Transmission du virus. On ne sait pas exactement comment le virus Ebola se transmet. La plupart des experts pensent que cela se produit d'une personne à l'autre lors de l'échange de fluides corporels. Mais il existe des variantes selon lesquelles le virus est transmis par voie aérobie des porcs à d'autres espèces. Il semble simple de se protéger du virus, il suffit de limiter le transfert de fluides. Mais le danger de la maladie est sous-estimé par ceux qui n'ont pas vu de première main son effet destructeur.

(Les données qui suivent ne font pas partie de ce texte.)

(* ===== verification/VmGas.v ===== *)
(** * core/vm: dynamic gas (gas_table.go)
    A gas function reads the machine and may write the last gas cost of the
    memory, [callGasTemp] and the refund counter, so it is a computation in a
    state and error monad over the EVM and the memory. *)

From S2P Require Import Prelude MathUtil VmBase VmEnv.

(** [memoryGasCost]; the memory is returned with its new [lastGasCost]. *)
Definition memoryGasCost (mem : Memory.t) (newMemSize : Z) : Memory.t * (Z + vmError) :=
  if newMemSize =? 0 then (mem, inl 0)
  else if 0x1FFFFFFFE0 <? newMemSize then (mem, inr errGasUintOverflow)
  else
    let newMemSizeWords := toWordSize newMemSize in
    let newMemSize := u64 (newMemSizeWords * 32) in
    if Memory.Len mem <? newMemSize then
      let square := u64 (newMemSizeWords * newMemSizeWords) in
      let linCoef := u64 (newMemSizeWords * Params.MemoryGas) in
      let quadCoef := square / Params.QuadCoeffDiv in
      let newTotalFee := u64 (linCoef + quadCoef) in
      let fee := u64 (newTotalFee - Memory.lastGasCost mem) in
      (Memory.mk (Memory.store mem) (Memory.cap mem) newTotalFee, inl fee)
    else (mem, inl 0).

(** ** The gas monad *)

Definition gasM (S A : Type) := EVM S -> Memory.t -> outcome (EVM S * Memory.t * (A + vmError)).

Definition gret {S A} (a : A) : gasM S A := fun e m => Done (e, m, inl a).
Definition gfail {S A} (err : vmError) : gasM S A := fun e m => Done (e, m, inr err).
Definition gbind {S A B} (c : gasM S A) (k : A -> gasM S B) : gasM S B := fun e m =>
  let! '(e, m, r) := c e m in
  match r with inl a => k a e m | inr err => Done (e, m, inr err) end.

Declare Scope gas_scope.
Delimit Scope gas_scope with gas.
Notation "'let*' x := c 'in' k" := (gbind c (fun x => k))
  (at level 10, x name, c at level 100, k at level 200,
   format "'[v' 'let*'  x  :=  c  'in' '/' k ']'") : gas_scope.
#[local] Open Scope gas_scope.

(** The steps gas functions are made of. *)
Definition gmem {S} (memorySize : Z) : gasM S Z := fun e m =>
  let '(m, r) := memoryGasCost m memorySize in Done (e, m, r).

Definition gback {S} (st : Stack.t) (n : nat) : gasM S Z := fun e m =>
  let! x := Stack.Back st n in Done (e, m, inl x).

Definition gread {S A} (f : S -> A) : gasM S A := fun e m => Done (e, m, inl (f (StateDB e))).

Definition gwrite {S} (f : S -> outcome S) : gasM S unit := fun e m =>
  let! s := f (StateDB e) in Done (set_StateDB e s, m, inl tt).

(** [if x, overflow = f(..); overflow { return 0, errGasUintOverflow }]. *)
Definition gover {S} (r : Z * bool) : gasM S Z :=
  if snd r then gfail errGasUintOverflow else gret (fst r).

(** [evm.callGasTemp, err = callGas(...)]. *)
Definition gcallGas {S} (isEip150 : bool) (availableGas base callCost : Z) : gasM S Z := fun e m =>
  let '(g, err) := callGas isEip150 availableGas base callCost in
  let e := set_callGasTemp e g in
  match err with
  | Some err => Done (e, m, inr err)
  | None => Done (e, m, inl g)
  end.

(** ** Gas functions *)

Definition gasFunc (S : Type) := Contract -> Stack.t -> Z -> gasM S Z.

Section GasTable.
Context {S : Type} `{vmStateDB S}.
Variable env : Env.

Definition memoryCopierGas (stackpos : nat) : gasFunc S := fun c st memorySize =>
  let* gas := gmem memorySize in
  let* l := gback st stackpos in
  let* words := gover (bigUint64 l) in
  let* words := gover (SafeMul (toWordSize words) Params.CopyGas) in
  gover (SafeAdd gas words).

Definition gasCallDataCopy := memoryCopierGas 2.
Definition gasCodeCopy := memoryCopierGas 2.
Definition gasExtCodeCopy := memoryCopierGas 3.
Definition gasReturnDataCopy := memoryCopierGas 2.

Definition addRefund (g : Z) : gasM S unit := gwrite (fun s => Done (AddRefund s g)).
Definition subRefund (g : Z) : gasM S unit := gwrite (fun s => SubRefund s g).
Definition gskip : gasM S unit := gret tt.

Definition gasSStore : gasFunc S := fun c st memorySize =>
  let* y := gback st 1 in
  let* x := gback st 0 in
  let* current := gread (fun s => GetState s (self c) (BigToHash x)) in
  if IsPetersburg (chainRules env) || negb (IsConstantinople (chainRules env)) then
    if (current =? 0) && negb (y =? 0) then gret Params.SstoreSetGas
    else if negb (current =? 0) && (y =? 0) then
      let* _ := addRefund Params.SstoreRefundGas in gret Params.SstoreClearGas
    else gret Params.SstoreResetGas
  else
    let value := BigToHash y in
    if current =? value then gret Params.NetSstoreNoopGas
    else
      let* original := gread (fun s => GetCommittedState s (self c) (BigToHash x)) in
      if original =? current then
        if original =? 0 then gret Params.NetSstoreInitGas
        else
          let* _ := if value =? 0 then addRefund Params.NetSstoreClearRefund else gskip in
          gret Params.NetSstoreCleanGas
      else
        let* _ := if negb (original =? 0) then
                    if current =? 0 then subRefund Params.NetSstoreClearRefund
                    else if value =? 0 then addRefund Params.NetSstoreClearRefund
                    else gskip
                  else gskip in
        let* _ := if original =? value then
                    if original =? 0 then addRefund Params.NetSstoreResetClearRefund
                    else addRefund Params.NetSstoreResetRefund
                  else gskip in
        gret Params.NetSstoreDirtyGas.

Definition gasSStoreEIP2200 : gasFunc S := fun c st memorySize =>
  if Gas c <=? Params.SstoreSentryGasEIP2200 then gfail errReentrancySentry
  else
    let* y := gback st 1 in
    let* x := gback st 0 in
    let* current := gread (fun s => GetState s (self c) (BigToHash x)) in
    let value := BigToHash y in
    if current =? value then gret Params.SstoreNoopGasEIP2200
    else
      let* original := gread (fun s => GetCommittedState s (self c) (BigToHash x)) in
      if original =? current then
        if original =? 0 then gret Params.SstoreInitGasEIP2200
        else
          let* _ := if value =? 0 then addRefund Params.SstoreClearRefundEIP2200 else gskip in
          gret Params.SstoreCleanGasEIP2200
      else
        let* _ := if negb (original =? 0) then
                    if current =? 0 then subRefund Params.SstoreClearRefundEIP2200
                    else if value =? 0 then addRefund Params.SstoreClearRefundEIP2200
                    else gskip
                  else gskip in
        let* _ := if original =? value then
                    if original =? 0 then addRefund Params.SstoreInitRefundEIP2200
                    else addRefund Params.SstoreCleanRefundEIP2200
                  else gskip in
        gret Params.SstoreDirtyGasEIP2200.

Definition makeGasLog (n : Z) : gasFunc S := fun c st memorySize =>
  let* l := gback st 1 in
  let* requestedSize := gover (bigUint64 l) in
  let* gas := gmem memorySize in
  let* gas := gover (SafeAdd gas Params.LogGas) in
  let* gas := gover (SafeAdd gas (u64 (n * Params.LogTopicGas))) in
  let* memorySizeGas := gover (SafeMul requestedSize Params.LogDataGas) in
  gover (SafeAdd gas memorySizeGas).

Definition gasSha3 : gasFunc S := fun c st memorySize =>
  let* gas := gmem memorySize in
  let* l := gback st 1 in
  let* wordGas := gover (bigUint64 l) in
  let* wordGas := gover (SafeMul (toWordSize wordGas) Params.Sha3WordGas) in
  gover (SafeAdd gas wordGas).

Definition pureMemoryGascost : gasFunc S := fun c st memorySize => gmem memorySize.

Definition gasReturn := pureMemoryGascost.
Definition gasRevert := pureMemoryGascost.
Definition gasMLoad := pureMemoryGascost.
Definition gasMStore8 := pureMemoryGascost.
Definition gasMStore := pureMemoryGascost.
Definition gasCreate := pureMemoryGascost.

Definition gasCreate2 : gasFunc S := fun c st memorySize =>
  let* gas := gmem memorySize in
  let* l := gback st 2 in
  let* wordGas := gover (bigUint64 l) in
  let* wordGas := gover (SafeMul (toWordSize wordGas) Params.Sha3WordGas) in
  gover (SafeAdd gas wordGas).

Definition gasExpFrontier : gasFunc S := fun c st memorySize =>
  let* e := gback st 1 in
  let expByteLen := (BitLen e + 7) / 8 in
  gover (SafeAdd (u64 (expByteLen * Params.ExpByteFrontier)) Params.ExpGas).

Definition gasExpEIP158 : gasFunc S := fun c st memorySize =>
  let* e := gback st 1 in
  let expByteLen := (BitLen e + 7) / 8 in
  gover (SafeAdd (u64 (expByteLen * Params.ExpByteEIP158)) Params.ExpGas).

Definition gasCall : gasFunc S := fun c st memorySize =>
  let* v := gback st 2 in
  let transfersValue := negb (v =? 0) in
  let* a := gback st 1 in
  let address := BigToAddress a in
  let* empty := gread (fun s => Empty s address) in
  let* exist := gread (fun s => Exist s address) in
  let gas := 0 in
  let gas := if IsEIP158 (chainRules env) then
               if transfersValue && empty then gas + Params.CallNewAccountGas else gas
             else if negb exist then gas + Params.CallNewAccountGas else gas in
  let gas := if transfersValue then gas + Params.CallValueTransferGas else gas in
  let* memoryGas := gmem memorySize in
  let* gas := gover (SafeAdd gas memoryGas) in
  let* l := gback st 0 in
  let* callGasTemp := gcallGas (IsEIP150 (chainRules env)) (Gas c) gas l in
  gover (SafeAdd gas callGasTemp).

Definition gasCallCode : gasFunc S := fun c st memorySize =>
  let* memoryGas := gmem memorySize in
  let* v := gback st 2 in
  let gas := if negb (v =? 0) then Params.CallValueTransferGas else 0 in
  let* gas := gover (SafeAdd gas memoryGas) in
  let* l := gback st 0 in
  let* callGasTemp := gcallGas (IsEIP150 (chainRules env)) (Gas c) gas l in
  gover (SafeAdd gas callGasTemp).

Definition gasDelegateCall : gasFunc S := fun c st memorySize =>
  let* gas := gmem memorySize in
  let* l := gback st 0 in
  let* callGasTemp := gcallGas (IsEIP150 (chainRules env)) (Gas c) gas l in
  gover (SafeAdd gas callGasTemp).

Definition gasStaticCall : gasFunc S := fun c st memorySize =>
  let* gas := gmem memorySize in
  let* l := gback st 0 in
  let* callGasTemp := gcallGas (IsEIP150 (chainRules env)) (Gas c) gas l in
  gover (SafeAdd gas callGasTemp).

Definition gasSelfdestruct : gasFunc S := fun c st memorySize =>
  let* gas :=
    if IsEIP150 (chainRules env) then
      let gas := Params.SelfdestructGasEIP150 in
      let* a := gback st 0 in
      let address := BigToAddress a in
      if IsEIP158 (chainRules env) then
        let* empty := gread (fun s => Empty s address) in
        let* balance := gread (fun s => GetBalance s (self c)) in
        gret (if empty && negb (balance =? 0) then gas + Params.CreateBySelfdestructGas else gas)
      else
        let* exist := gread (fun s => Exist s address) in
        gret (if negb exist then gas + Params.CreateBySelfdestructGas else gas)
    else gret 0 in
  let* suicided := gread (fun s => HasSuicided s (self c)) in
  let* _ := if negb suicided then addRefund Params.SelfdestructRefundGas else gskip in
  gret gas.
End GasTable.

Une grande quantité de liquide s'écoule du corps d'un patient fiévreux; dans les derniers stades, le sang peut suinter de toutes les ouvertures en général. Étant donné qu'un médecin ou une infirmière dans les conditions de mauvaise infrastructure des hôpitaux en Afrique centrale et de l'Ouest est parfois obligé de visiter des dizaines de patients à la fois, il n'est pas surprenant que le virus soit transmis aux médecins.

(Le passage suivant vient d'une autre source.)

(** ** Pushes *)

Lemma opPush1_op opc gas : 1 <= gas -> opc <> 0 -> opc <> Op.CALL -> op_ok opc (op opPush1 gas 0 1023).
Proof.
  intros Hg Hop Hcall. split; [done|done|simpl; lia|].
  intros n cs f w r k Hcs Hf Hb Hlen Hro Hpc Hk ->. specialize (Hpc Hop).
  pose proof (fo_pc _ _ _ _ _ Hf). pose proof (co_code _ _ (fo_contract _ _ _ _ _ Hf)).
  unfold body, charge_dynamic. simpl. rewrite expand_0. unfold opPush1.
  rewrite (next_pc env net f w r) by done. simpl in *. rewrite u64_small by (unfold is_u64; lia). frame_simpl; apply next_same; try done; try apply Hf; simpl; try lia.
  - constructor; [|apply Hf]. unfold GetByte. destruct (_ <? _); [|done].
    destruct (_ !! _); [apply Z_of_byte_nonneg|done].
  - unfold Params.StackLimit. lia.
Qed.

Lemma makePush_op opc size gas :
  0 < size <= 32 -> 1 <= gas -> opc <> 0 -> opc <> Op.CALL ->
  op_ok opc (op (makePush size size) gas 0 1023).
Proof.
  intros Hsz Hg Hop Hcall. split; [done|done|simpl; lia|].
  intros n cs f w r k Hcs Hf Hb Hlen Hro Hpc Hk ->. specialize (Hpc Hop).
  pose proof (fo_pc _ _ _ _ _ Hf). pose proof (co_code _ _ (fo_contract _ _ _ _ _ Hf)).
  unfold body, charge_dynamic. simpl. rewrite expand_0. unfold makePush.
  rewrite (next_pc env net f w r), Int64_small by (done || lia).
  rewrite (u64_small (pc f + size)) by (unfold is_u64; lia).
  set (code := Code (contract f)) in *. set (start := if _ <? zlen code then _ else _).
  set (stop := if start + size <? _ then _ else _).
  rewrite slice_some by (unfold start, stop; zcase). simpl.
  rewrite u64_small by (unfold is_u64; lia). frame_simpl; apply next_same; try done; try apply Hf; simpl; try lia.
  - constructor; [|apply Hf]. pose proof (SetBytes_range (RightPadBytes
      (take (Z.to_nat (stop - start)) (drop (Z.to_nat start) code)) size)). lia.
  - unfold Params.StackLimit in *. simpl in Hlen. lia.
  - fold code. lia.
Qed.

(** ** Jumps *)

Lemma jump_to_spec o f w r g0 pos :
  frame_ok f w r -> Gas (contract f) < g0 -> 0 <= pos -> jumps o = true -> returns o = false ->
  halts o = false -> reverts o = false ->
  wp False (let! '(f, res, err) := jump_to f pos in Done (conclude (S := S) o f res err))
    (step_post env net g0 f w r).
Proof.
  intros Hf Hg Hpos Hj Hret Hh Hrv. unfold jump_to.
  pose proof (fo_contract _ _ _ _ _ Hf) as Hc.
  destruct (validJumpdest_spec (keccak256 env) (eo_keccak_inj _ Henv) (evm f) (contract f) pos)
    as (j & c' & valid & -> & Hjd & Ha & Hc' & Hv); [apply Hf|apply Hc|done|apply Hc|]. simpl.
  set (f' := with_contract (with_evm f (set_jumpdests (evm f) j)) c').
  assert (Gas c' = Gas (contract f) /\ Code c' = Code (contract f)) as [Hgas Hcode].
  { destruct Hc' as [->|[b ->]]; done. }
  assert (frame_ok f' w r) as Hf'.
  { split; try apply Hf; simpl; rewrite ?Hgas, ?Hcode; try apply Hf; try done.
    destruct Hc. destruct Hc' as [->|[b ->]]; split; done. }
  unfold conclude. destruct valid; simpl; rewrite Hret.
  - rewrite Hrv, Hh, Hj. simpl. destruct (proj1 Hv eq_refl) as (Hlt & _).
    pose proof (co_code _ _ Hc). exists w, []. split_and!; try done.
    + apply frame_ok_pc; [done|]. simpl. unfold Uint64.
      rewrite u64_small by (unfold is_u64; lia). rewrite Hcode. lia.
    + simpl. lia.
    + unfold potential. simpl. lia.
  - apply (step_post_env env net g0 f f' w r (Stop f' [] _)); [by split|].
    apply stop_here; [done|simpl; lia|done].
Qed.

Traitement. Jusqu'à récemment, personne ne savait comment faire face au virus Ebola. Les patients étaient simplement soutenus dans leur propre combat pour la vie. Les gens ont reçu des liquides et des électrolytes pour maintenir des niveaux appropriés dans le corps. Les patients ont reçu des analgésiques, des antipyrétiques et des antibiotiques. Cela a permis de réduire les complications associées et de préserver le système immunitaire pour lutter contre le virus principal. Le reste dépendait de la santé de la personne et du type de souche. Mais les premières victimes américaines, Kent Brantley et Nancy Wrightball, ont pu se procurer un médicament expérimental. Le premier a commencé à être traité à un stade précoce. Brantley a reçu une transfusion sanguine d'un garçon de 14 ans qu'il a soigné et qui s'est déjà rétabli du virus. Les patients ont également reçu du sérum, qui a d'abord été obtenu par la société biopharmaceutique Mapp Biopharmaceutical à San Diego. Ce médicament a été obtenu à partir d'anticorps d'animaux exposés à la fièvre. Le sérum a contribué à améliorer l'endurance du système immunitaire. Ils disent qu'avec son aide, les patients ont réussi à améliorer leur état. D'autres géants pharmaceutiques, comme Tekmira Pharmaceuticals et MediVector au Canada, ont également rapidement commencé à développer un vaccin contre le virus Ebola. Retarder cette fois peut être coûteux.